**WORK ITEM**
Every line below that has "BadTarget" in it should be copied.

Data records:

_ _ _ _ _ _ _

(** Consolidation releases the chunks whose era has come, and nothing else. *)
Lemma consolidate_spec {A} era (l : StakingLedger A) : ledger_ok l ->
  let l' := consolidate_unlocked era l in
  ledger_ok l' /\ active l' = active l /\ stash l' = stash l /\ claimed_rewards l' = claimed_rewards l /\
  unlocking l' = filter (fun c => era < chunk_era c) (unlocking l) /\
  ledger_total l' = ledger_total l - sum (chunk_values (filter (fun c => chunk_era c <= era) (unlocking l))).
Proof.
  intros [Ha Hc Ht Hm]. unfold consolidate_unlocked. rewrite drop_unlocked_spec; [|done|unfold unlocking_sum in Ht; lia].
  pose proof (sum_filter_split (fun c => era < chunk_era c) (fun c => chunk_era c <= era) (unlocking l)
    ltac:(intros c; cbv beta; lia)) as Hs.
  assert (0 <= sum (chunk_values (filter (fun c => chunk_era c <= era) (unlocking l)))).
  { apply chunks_sum_nonneg. by apply chunks_filter. }
  split_and!; try done. split; cbn [active unlocking ledger_total]; [done|by apply chunks_filter| |lia].
  unfold unlocking_sum in *. cbn [unlocking]. lia.
Qed.

Lemma chunk_values_rev cs : chunk_values (rev cs) = rev (chunk_values cs).
Proof. unfold chunk_values. induction cs as [|c cs IH]; [done|]. simpl. by rewrite fmap_app, IH. Qed.

(** *** Rebonding *)
Lemma rebond_loop_spec value cs : forall a u cs' a' u',
  Forall (fun c => 0 <= chunk_value c) cs -> 0 <= u <= value -> 0 <= a -> a + sum (chunk_values cs) <= U128_MAX ->
  value <= U128_MAX -> u + sum (chunk_values cs) <= U128_MAX ->
  rebond_loop value cs a u = (cs', a', u') ->
  Forall (fun c => 0 <= chunk_value c) cs' /\ u' = Z.min value (u + sum (chunk_values cs)) /\
  a' = a + (u' - u) /\ sum (chunk_values cs') = sum (chunk_values cs) - (u' - u) /\
  (length cs' <= length cs)%nat.
Proof.
  induction cs as [|c cs IH]; intros a u cs' a' u' Hf Hu Ha Hsum Hv Hus; simpl.
  { intros [= <- <- <-]. simpl. split_and!; [done|lia..]. }
  apply Forall_cons in Hf as [Hc Hf]. simpl in Hsum, Hus. pose proof (chunks_sum_nonneg _ Hf).
  unfold wrap_add, wrap_sub. rewrite (wrap_small _ (u + chunk_value c)) by (unfold in_u; lia).
  destruct (Z.leb_spec (u + chunk_value c) value) as [Hle|Hgt].
  - rewrite (wrap_small _ (a + chunk_value c)) by (unfold in_u; lia).
    destruct (Z.leb_spec value (u + chunk_value c)).
    + intros [= <- <- <-]. simpl. split_and!; [done|lia..].
    + intros Hr. apply IH in Hr as (Hf' & -> & -> & -> & Hl); [|done|lia..]. split_and!; [done|lia..].
  - rewrite (wrap_small _ (value - u)) by (unfold in_u; lia).
    rewrite (wrap_small _ (chunk_value c - (value - u))), (wrap_small _ (a + (value - u))),
      (wrap_small _ (u + (value - u))) by (unfold in_u; lia).
    intros [= <- <- <-]. simpl. split_and!; [constructor; [simpl; lia|done]|lia..].
Qed.

(** Rebonding moves what it can of the value from the unlocking chunks to the active
    amount; the total stays. *)
Lemma rebond_spec {A} value (l l' : StakingLedger A) r :
  ledger_ok l -> 0 <= value <= U128_MAX -> ledger_rebond value l = (l', r) ->
  ledger_ok l' /\ r = Z.min value (unlocking_sum l) /\ active l' = active l + r /\
  ledger_total l' = ledger_total l /\ stash l' = stash l /\ claimed_rewards l' = claimed_rewards l /\
  (length (unlocking l') <= length (unlocking l))%nat.
Proof.
  intros [Ha Hc Ht Hm] Hv. unfold ledger_rebond.
  destruct (rebond_loop value (rev (unlocking l)) (active l) 0) as [[cs a] u] eqn:Er. intros [= <- <-].
  unfold unlocking_sum in *. pose proof (chunks_sum_nonneg _ Hc).
  apply rebond_loop_spec in Er as (Hf & -> & -> & Hs & Hl); cycle 1.
  { by apply Forall_rev. }
  all: rewrite ?chunk_values_rev, ?sum_rev in *; try lia.
  cbn [active ledger_total stash claimed_rewards unlocking].
  rewrite !length_rev in *. split_and!; try done; try lia.
  split; cbn [active unlocking ledger_total]; [lia|by apply Forall_rev| |lia].
  unfold unlocking_sum. cbn [unlocking]. rewrite chunk_values_rev, sum_rev, Hs. lia.
Qed.

(** *** Slashing *)
Section slash_theorems.
Context `{ProportionLaws}.

(** What a proportion asks of a target. *)
Definition ideal (mp : option Z) (v : Z) : Z := match mp with Some r => mul_ceil r v | None => v end.
Definition ratio_ok (mp : option Z) : Prop := match mp with Some r => 0 <= r <= QUINTILL | None => True end.
Lemma ideal_bounds mp v : ratio_ok mp -> 0 <= v -> 0 <= ideal mp v <= v.
Proof.
  intros Hr Hv. destruct mp as [r|]; simpl in *; [|lia].
  pose proof (mul_ceil_spec r v Hr Hv). unfold QUINTILL in *. nia.
Qed.

Lemma slash_out_of_spec mp ed t total rem t' total' rem' :
  ratio_ok mp -> 0 <= t <= total -> total <= U128_MAX -> 0 <= rem ->
  slash_out_of mp ed t total rem = (t', total', rem') ->
  exists k, t' = t - k /\ total' = total - k /\ rem' = Z.max (rem - k) 0 /\ 0 <= k <= t /\
    k <= rem + Z.max (ed - 1) 0 /\ (0 < rem' -> ideal mp t <= k).
Proof.
  intros Hr Ht Hm Hrem. pose proof (ideal_bounds mp t Hr ltac:(lia)) as Hi. unfold slash_out_of.
  set (w := Z.min _ rem). assert (w = Z.min (ideal mp t) rem) as ->.
  { unfold w. destruct mp; simpl in *; lia. }
  destruct (Z.ltb_spec (t - Z.min (ideal mp t) rem) ed).
  - rewrite sat_add_exact by lia. rewrite (sat_sub_exact total) by lia. unfold sat_sub.
    intros [= <- <- <-]. exists t. split_and!; lia.
  - rewrite (sat_sub_exact total) by lia. unfold sat_sub.
    intros [= <- <- <-]. eexists. split_and!; [done|done|done|lia..].
Qed.

Lemma sum_insert (l : list Z) i x y : l !! i = Some x -> sum (<[i := y]> l) = sum l - x + y.
Proof.
  revert i. induction l as [|z l IH]; intros [|i] Hi; simpl in *; [done|done|injection Hi as ->; lia|].
  rewrite (IH _ Hi). lia.
Qed.
Lemma chunk_values_insert i c (cs : list UnlockChunk) : chunk_values (<[i := c]> cs) = <[i := chunk_value c]> (chunk_values cs).
Proof. unfold chunk_values. by rewrite list_fmap_insert. Qed.

Lemma sum_cons x l : sum (x :: l) = x + sum l.
Proof. done. Qed.

Definition value_at (cs : list UnlockChunk) (i : nat) : Z := default 0 (chunk_values cs !! i).
Definition ideals (mp : option Z) (cs : list UnlockChunk) (prio : list nat) : Z :=
  sum ((fun i => ideal mp (value_at cs i)) <$> prio).
Definition shrunk (c' c : UnlockChunk) : Prop := chunk_era c' = chunk_era c /\ 0 <= chunk_value c' <= chunk_value c.
(* ===== verification/Staking.v ===== *)
(** * The staking pallet: bonds and roles

    Models the storage of [src/modules/staking/src/pallet/mod.rs], its calls, and the helpers
    of [src/modules/staking/src/pallet/impls.rs] that they use: bonding, unbonding and
    withdrawing, the roles of validators and nominators, administration.  The slashing
    metadata is cleared here ([clear_stash_metadata] of [slashing.rs]); [StakingSlashing]
    models the rest of it.

    The class [StakingHost] collects what the pallet asks of its [Config]: the lockable
    currency, the reference counters, the sorted list of voters, the session and the
    handlers.  [Percent], [Perbill] and [CurrencyToVote] are operations of it.  Stored
    nominations always decode in the model, so that [chill_other] has no case for the ones
    that do not. *)

From stdpp Require Import base gmap list strings.
From Stdlib Require Import ZArith Lia.
From S2P Require Import Prelude StakingLedger SlashingSpans.

Local Open Scope Z_scope.

(** ** Data *)
Inductive RewardDestination (A : Type) : Type :=
| ToStaked | ToStash | ToController | ToAccount (a : A) | ToNone.
Arguments ToStaked {A}. Arguments ToStash {A}. Arguments ToController {A}.
Arguments ToAccount {A}. Arguments ToNone {A}.
Record ValidatorPrefs : Type := mkPrefs { commission : Z; blocked : bool }.
Definition default_prefs : ValidatorPrefs := mkPrefs 0 false.
Record Nominations (A : Type) : Type := mkNominations { targets : list A; submitted_in : Z; suppressed : bool }.
Arguments mkNominations {A}. Arguments targets {A}. Arguments submitted_in {A}. Arguments suppressed {A}.
Record IndividualExposure (A : Type) : Type := mkIndividual { ie_who : A; ie_value : Z }.
Arguments mkIndividual {A}. Arguments ie_who {A}. Arguments ie_value {A}.
Record Exposure (A : Type) : Type := mkExposure { ex_total : Z; ex_own : Z; ex_others : list (IndividualExposure A) }.
Arguments mkExposure {A}. Arguments ex_total {A}. Arguments ex_own {A}. Arguments ex_others {A}.
Record UnappliedSlash (A : Type) : Type := mkUnapplied {
  us_validator : A; us_own : Z; us_others : list (A * Z); us_reporters : list A; us_payout : Z;
}.
Arguments mkUnapplied {A}. Arguments us_validator {A}. Arguments us_own {A}. Arguments us_others {A}.
Arguments us_reporters {A}. Arguments us_payout {A}.
Record SpanRecord : Type := mkSpanRecord { sr_slashed : Z; sr_paid_out : Z }.
Record ActiveEraInfo : Type := mkActiveEra { ai_index : Z; ai_start : option Z }.
Inductive Forcing : Type := NotForcing | ForceNew | ForceNone | ForceAlways.
Inductive ConfigOp (T : Type) : Type := Noop | SetTo (v : T) | Remove.
Arguments Noop {T}. Arguments SetTo {T}. Arguments Remove {T}.

Module StakingError.
Inductive t :=
| NotController | NotStash | AlreadyBonded | AlreadyPaired | EmptyTargets | DuplicateIndex | InvalidSlashIndex
| InsufficientBond | NoMoreChunks | NoUnlockChunk | FundedTarget | InvalidEraToReward
| InvalidNumberOfNominations | NotSortedAndUnique | AlreadyClaimed | IncorrectHistoryDepth
| IncorrectSlashingSpans | BadState | TooManyTargets | BadTarget | CannotChillOther | TooManyNominators
| TooManyValidators | CommissionTooLow | BoundNotMet.
Definition name (e : t) : string :=
  match e with
  | NotController => "NotController" | NotStash => "NotStash" | AlreadyBonded => "AlreadyBonded"
  | AlreadyPaired => "AlreadyPaired" | EmptyTargets => "EmptyTargets" | DuplicateIndex => "DuplicateIndex"
  | InvalidSlashIndex => "InvalidSlashIndex" | InsufficientBond => "InsufficientBond"
  | NoMoreChunks => "NoMoreChunks" | NoUnlockChunk => "NoUnlockChunk" | FundedTarget => "FundedTarget"
  | InvalidEraToReward => "InvalidEraToReward" | InvalidNumberOfNominations => "InvalidNumberOfNominations"
  | NotSortedAndUnique => "NotSortedAndUnique" | AlreadyClaimed => "AlreadyClaimed"
  | IncorrectHistoryDepth => "IncorrectHistoryDepth" | IncorrectSlashingSpans => "IncorrectSlashingSpans"
  | BadState => "BadState" | TooManyTargets => "TooManyTargets" | BadTarget => "BadTarget"
  | CannotChillOther => "CannotChillOther" | TooManyNominators => "TooManyNominators"
  | TooManyValidators => "TooManyValidators" | CommissionTooLow => "CommissionTooLow"
  | BoundNotMet => "BoundNotMet"
  end.
End StakingError.
Definition stk_err (e : StakingError.t) : DispatchError := Module (StakingError.name e).

Inductive StakingEvent (A : Type) : Type :=
| EvBonded (stash : A) (amount : Z)
| EvUnbonded (stash : A) (amount : Z)
| EvWithdrawn (stash : A) (amount : Z)
| EvKicked (nominator stash : A)
| EvChilled (stash : A)
| EvPrefsSet (stash : A) (prefs : ValidatorPrefs)
| EvForceEra (mode : Forcing)
| EvSlashed (staker : A) (amount : Z)
| EvSlashReported (validator : A) (fraction slash_era : Z)
| EvOldSlashingReportDiscarded (session_index : Z)
| EvEraPaid (era_index validator_payout remainder : Z)
| EvPayoutStarted (era_index : Z) (validator_stash : A)
| EvRewarded (stash : A) (amount : Z)
| EvStakersElected
| EvStakingElectionFailed.
Arguments EvBonded {A}. Arguments EvUnbonded {A}. Arguments EvWithdrawn {A}. Arguments EvKicked {A}.
Arguments EvChilled {A}. Arguments EvPrefsSet {A}. Arguments EvForceEra {A}. Arguments EvSlashed {A}.
Arguments EvSlashReported {A}. Arguments EvOldSlashingReportDiscarded {A}. Arguments EvEraPaid {A}.
Arguments EvPayoutStarted {A}. Arguments EvRewarded {A}. Arguments EvStakersElected {A}. Arguments EvStakingElectionFailed {A}.

(** ** Storage *)
Section storage.
Context (X A : Type) `{Countable A}.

_ _ _ _ _ _ _

**SOLUTION FOR THIS EXERCISE**
| IncorrectSlashingSpans | BadState | TooManyTargets | BadTarget | CannotChillOther | TooManyNominators
  | BadState => "BadState" | TooManyTargets => "TooManyTargets" | BadTarget => "BadTarget"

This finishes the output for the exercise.